Police response to reports of people at quarry before death ‘appropriate’: Pirc
The police response to a report of people being at a disused quarry, made hours before a man drowned at the location, was “appropriate and proportionate”, a report has found.
The man’s friends called emergency services after they saw him jumping into the water and failing to resurface at Craigiehill Quarry in East Ayrshire at about 8.30pm on Monday May 28 this year.
His body was recovered from the water later that evening, with the cause of death given as drowning.
The man’s death came hours after the quarry supervisor had contacted police to report that he had found evidence of people using the quarry over the weekend during an inspection.
In his phone call at 2.53pm, he asked police to give the area attention while on patrol, but did not request them to come to the scene at that time, while there was no indication in the call that anyone was at the quarry at that moment.
Due to other local demands on policing, no resources were available at that time and as there had not been any other calls about the quarry by around 8pm, the incident was closed.
Police watchdog the Police Investigations and Review Commissioner (Pirc) said there is “no evidence that if the police had attended the quarry on the afternoon of May 28 2018 that the subsequent death of the man later that evening could have been prevented”.
Between 2015 and 2018, there were 11 reports made to Police Scotland over concerns about people using the quarry, near Kilmarnock.
The Crown Office asked Pirc to investigate the circumstances leading up to the incident on May 28, in particular the background of the earlier reports to Police Scotland and the fact that no officers were available to respond to the concerns raised by the quarry supervisor in his phone call.
The watchdog found that Hillhouse Quarry Group Ltd, the private company which owned the quarry, had sole responsibility for its safety and security, and had put up boundary fencing to try and keep people out, as well as danger signs warning people not to enter the water.
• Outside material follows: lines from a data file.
(** *** The time stamp:
    [datetime.utcnow().isoformat().split('.')[0] + 'Z'] *)

(** A naive [datetime], as [datetime.utcnow()] returns it. *)
Record datetime := mkDatetime {
  year : N;
  month : N;
  day : N;
  hour : N;
  minute : N;
  second : N;
  microsecond : N
}.

(** The ranges the [datetime] class enforces. *)
Definition valid_datetime (t : datetime) : Prop :=
  (1 <= year t <= 9999 /\ 1 <= month t <= 12 /\ 1 <= day t <= 31 /\
   hour t < 24 /\ minute t < 60 /\ second t < 60 /\
   microsecond t < 1000000)%N.

(** The two readings agree down to the second. *)
Definition same_second (t1 t2 : datetime) : Prop :=
  year t1 = year t2 /\ month t1 = month t2 /\ day t1 = day t2 /\
  hour t1 = hour t2 /\ minute t1 = minute t2 /\ second t1 = second t2.

(** [t1 < t2]: valid readings compare field by field, the year first. *)
Definition clock_key (t : datetime) : N :=
  ((((((year t * 13 + month t) * 32 + day t) * 24 + hour t) * 60
      + minute t) * 60 + second t) * 1000000 + microsecond t)%N.
Definition earlier (t1 t2 : datetime) : Prop :=
  (clock_key t1 < clock_key t2)%N.

(** The decimal digit of the units of [n]. *)
Definition digit (n : N) : ascii := ascii_of_N (48 + n mod 10).
(** X12. With a token stored and a [user] given, GET /locations sends one
    call whose query string reads back as the single parameter [user] with
    exactly the inbound value: whatever bytes the value holds ([&], [=], [+],
    [#], spaces), it cannot add or alter a parameter of the upstream call. *)
Theorem locations_sends_user_alone up req w :
  truthy (storedToken w) = true ->
  truthy (get (req_query req) "user") = true ->
  exists u qs,
    calls (fst (locations up req w)) = (calls w ++ [u])%list
    /\ f_url u = "https://api.calendly.com/locations?" ++ qs
    /\ urlencoded_parse qs = [("user", to_string (get (req_query req) "user"))].
Proof.
  intros Hw Huser. unfold locations. rewrite Hw; cbn [negb].
  rewrite Huser; cbn [negb]. run_try.
  set (user := to_string (get (req_query req) "user")).
  eexists. exists ("user=" ++ encodeURIComponent user). split.
  { destruct (up _) as [|resp0]; cbn [fst snd storedToken calls]; [reflexivity|].
    destruct (json_body resp0); reflexivity. }
  split; [reflexivity|].
  unfold urlencoded_parse.
  rewrite split_on_clean
    by (rewrite mem_ascii_app, encodeURIComponent_clean; reflexivity).
  cbn [filter nonempty append map].
  change (String "u" (String "s" (String "e" (String "r" (String "=" ?e)))))
    with ("user" ++ String "=" e).
  rewrite break_at_first by reflexivity. cbn [fst snd].
  now rewrite urldecode_encodeURIComponent.
Qed.

Lemma locations_sends_user_alone_witness :
  exists u qs,
    calls (fst (locations offline
                  {| req_query := [("user", VStr "U1&count=100#x y+z")];
                     req_params := []; req_body := VUndefined |}
                  (logged_in "tok"))) = [u]
    /\ f_url u = "https://api.calendly.com/locations?" ++ qs
    /\ urlencoded_parse qs = [("user", "U1&count=100#x y+z")].
Proof.
  apply (locations_sends_user_alone offline
           {| req_query := [("user", VStr "U1&count=100#x y+z")];
              req_params := []; req_body := VUndefined |}
           (logged_in "tok")); reflexivity.
Defined.

(** X13. With a token stored, GET /locations answers 400 exactly when
    [user] is missing or empty, and then sends nothing upstream; otherwise it
    makes one upstream call, to the locations URL with the encoded [user],
    and answers 200 or 500. *)
Theorem locations_400_iff_no_user up req w :
  truthy (storedToken w) = true ->
  (reply_status (snd (locations up req w)) = 400
   <-> truthy (get (req_query req) "user") = false)
  /\ (truthy (get (req_query req) "user") = false ->
      locations up req w = (w, Send 400 (VObj [("error", VStr "Missing user URI")])))
  /\ (truthy (get (req_query req) "user") = true ->
      exists u,
        calls (fst (locations up req w)) = (calls w ++ [u])%list
        /\ f_url u = "https://api.calendly.com/locations?user="
                       ++ encodeURIComponent (to_string (get (req_query req) "user"))
        /\ (reply_status (snd (locations up req w)) = 200
            \/ reply_status (snd (locations up req w)) = 500)).
Proof.
  intros Hw. unfold locations. rewrite Hw; cbn [negb]. cbv zeta.
  destruct (truthy (get (req_query req) "user")); cbn [negb]; run_try.
  - split; [|split]; [| discriminate |].
    + destruct (up _) as [|resp0]; cbn [fst snd storedToken calls reply_status];
        [split; discriminate|].
      destruct (json_body resp0); cbn [fst snd reply_status]; split; discriminate.
    + intros _. eexists. split.
      { destruct (up _) as [|resp0]; cbn [fst snd storedToken calls]; [reflexivity|].
        destruct (json_body resp0); reflexivity. }
      split; [reflexivity|].
      destruct (up _) as [|resp0]; cbn [fst snd storedToken calls reply_status];
        [now right|].
      destruct (json_body resp0); cbn [fst snd reply_status]; auto.
  - split; [|split]; [ now split | reflexivity | discriminate ].
Qed.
Investigators found the police response to the report made to Police Scotland at 2.53pm on May 28 was “appropriate and proportionate to the circumstances reported”.
Pirc also said there is no evidence that if the police had attended the quarry on that afternoon that the subsequent death of the man later that evening could have been prevented.
The watchdog also found that the police response to all previous reports made to Police Scotland has been “appropriate and proportionate to the circumstances reported”.
Local police commander chief superintendent Paul Main said: “I note the Pirc found Police Scotland’s response to be at all times appropriate and proportionate.
“The condolences of the service remain with the family.”